# Defining therapeutic drug targets for SARS-CoV-2-specific and pan-coronavirus inhibition

> **NIH NIH R21** · ROCKEFELLER UNIVERSITY · 2021 · $483,500

## Abstract

Project Summary
COVID-19 disease, caused by severe respiratory distress syndrome coronavirus 2 (SARS-CoV-2), is
currently ravaging the world. Infection of humans causes symptoms spanning the spectrum from
asymptomatic infection to severe respiratory distress and death. Despite the fact that vaccines and
repurposed drugs are currently under study, it is uncertain whether they will be efficacious and so efforts
to develop additional treatment and preventative options are crucial. This study will leverage results
from multiple bulk CRISPR knockout screens already performed in the lab that identify host factors that
SARS-CoV-2 and other human coronaviruses require for replication. These screens utilized cells from
two tissue sources, lung and liver, four human coronaviruses including SARS-CoV-2, two temperatures
that mimic the upper and lower airway, and five different CRISPR libraries including three druggable
genome libraries, a library focused on human factors recently discovered to interact with proteins of
SARS-CoV-2 and a full genome library. In the first aim, factors identified as hits in each of the screens
will be cross compared and prioritized into three categories: 1) specific to SARS-CoV-2, 2) common to
SARS-CoV-2 and at least one other coronavirus, or 3) specific to the lung for any of the viruses (Aim
1a).

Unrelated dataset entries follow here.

(** A signature is over a base of the message. *)
Lemma Signer_Sign_base `{SFV : Httpsfv} `{UC : UnicodeCase} `{NU : NetURL} `{CR : Crypto} profile obs message
    label options signed :
  Signer_Sign (Some profile) obs message label options = Some (Ok signed) ->
  exists base, CreateSignatureBase message (signed_input signed) = Ok base.
Proof.
  intros Hsign%Signer_Sign_Ok. destruct (provider_result obs) as [key perr]. cbv zeta in Hsign.
  destruct Hsign as (_ & _ & _ & _ & _ & _ & _ & _ & _ & base & value & Hb & _ & ->). by exists base.
Qed.

Section Emitted.
Context `{SFV : Httpsfv} `{UC : UnicodeCase} `{NU : NetURL} `{CR : Crypto} `{HS : Hashes}.

(** The signed response behind an emitted one that carries content. *)
Record signed_response (middleware : ResponseSigningMiddleware) (fresh : nat) (obs : SigningObservation)
  (request : Request) (status : Z) (content : gostring) (header : Header)
  (related : Request) (response : Response) (options : SigningOptions)
  (external : option ExternalRequestContext) (signed : SignedFields) (i g : gostring) : Prop := {
  sr_related : normalizeProtectedRequest fresh request = Ok related;
  sr_status : StatusCode response = status;
  sr_plain : plain_response response;
  sr_major : ResponseProtoMajor response = 0;
  sr_body : ResponseBody response <> BodyNil /\ ResponseBody response <> NoBody;
  sr_length : ResponseContentLength response = len content;
  sr_fits : len content <= rsm_maxBufferedBytes middleware;
  sr_framed : only_value (ResponseHeader response) "Content-Length" (FormatInt (len content));
  sr_canonical : canonical (ResponseHeader response);
  sr_unsigned : Header_Values (ResponseHeader response) "Signature-Input" = [] /\
    Header_Values (ResponseHeader response) "Signature" = [];
  sr_digest : carries_digest (rsm_digestAlgorithms middleware) content (ResponseHeader response);
  sr_transition : responseTransitionsProtocol related response = false;
  sr_options : exists a b, rsm_options middleware a b = Ok options;
  sr_external : exists a, external_of (rsm_externalContext middleware) a = Ok external;
  sr_signed : Signer_Sign (rsm_signer middleware) obs (written_message response related external)
    (rsm_label middleware) options = Some (Ok signed);
  sr_input_text : SignatureInputField signed = Some i;
  sr_signature_text : SignatureField signed = Some g;
  sr_header : header = Header_Set (Header_Set (ResponseHeader response) "Signature-Input" i) "Signature" g
}.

Hits from these categories will be subjected to refinement using a semi-arrayed CRISPR approach
(Aim 1b) as well as drug and small molecule inhibition assays (Aim 1c) in the context of a panel of
coronaviruses. In the second aim, gene disruption of the prioritized targets will be performed in primary
human lung cells (Aim 2a) and the effect on the replication and cell killing by a panel of coronaviruses,
including SARS-CoV-2 will be determined (Aim 2b). Drugs and compounds found as antiviral in Aim 1c
will be tested in the primary human lung cells for their antiviral activity against the coronavirus panel.
Validated factors, which could be SARS-CoV-2-specific, or possibly factors required generally for
coronaviruses, would be targets for future in depth mechanistic studies and drug development.

## Key facts

- **NIH application ID:** 10238377
- **Project number:** 1R21AI161212-01
- **Recipient organization:** ROCKEFELLER UNIVERSITY
- **Principal Investigator:** Charles M Rice
- **Activity code:** R21 (R01, R21, SBIR, etc.)
- **Funding institute:** NIH
- **Fiscal year:** 2021
- **Award amount:** $483,500
- **Award type:** 1
- **Project period:** 2021-07-02 → 2023-06-30

## Primary source

NIH RePORTER: https://reporter.nih.gov/project-details/10238377

## Citation

> US National Institutes of Health, RePORTER application 10238377, Defining therapeutic drug targets for SARS-CoV-2-specific and pan-coronavirus inhibition (1R21AI161212-01). Retrieved via AI Analytics 2026-05-26 from https://api.ai-analytics.org/grant/nih/10238377. Licensed CC0.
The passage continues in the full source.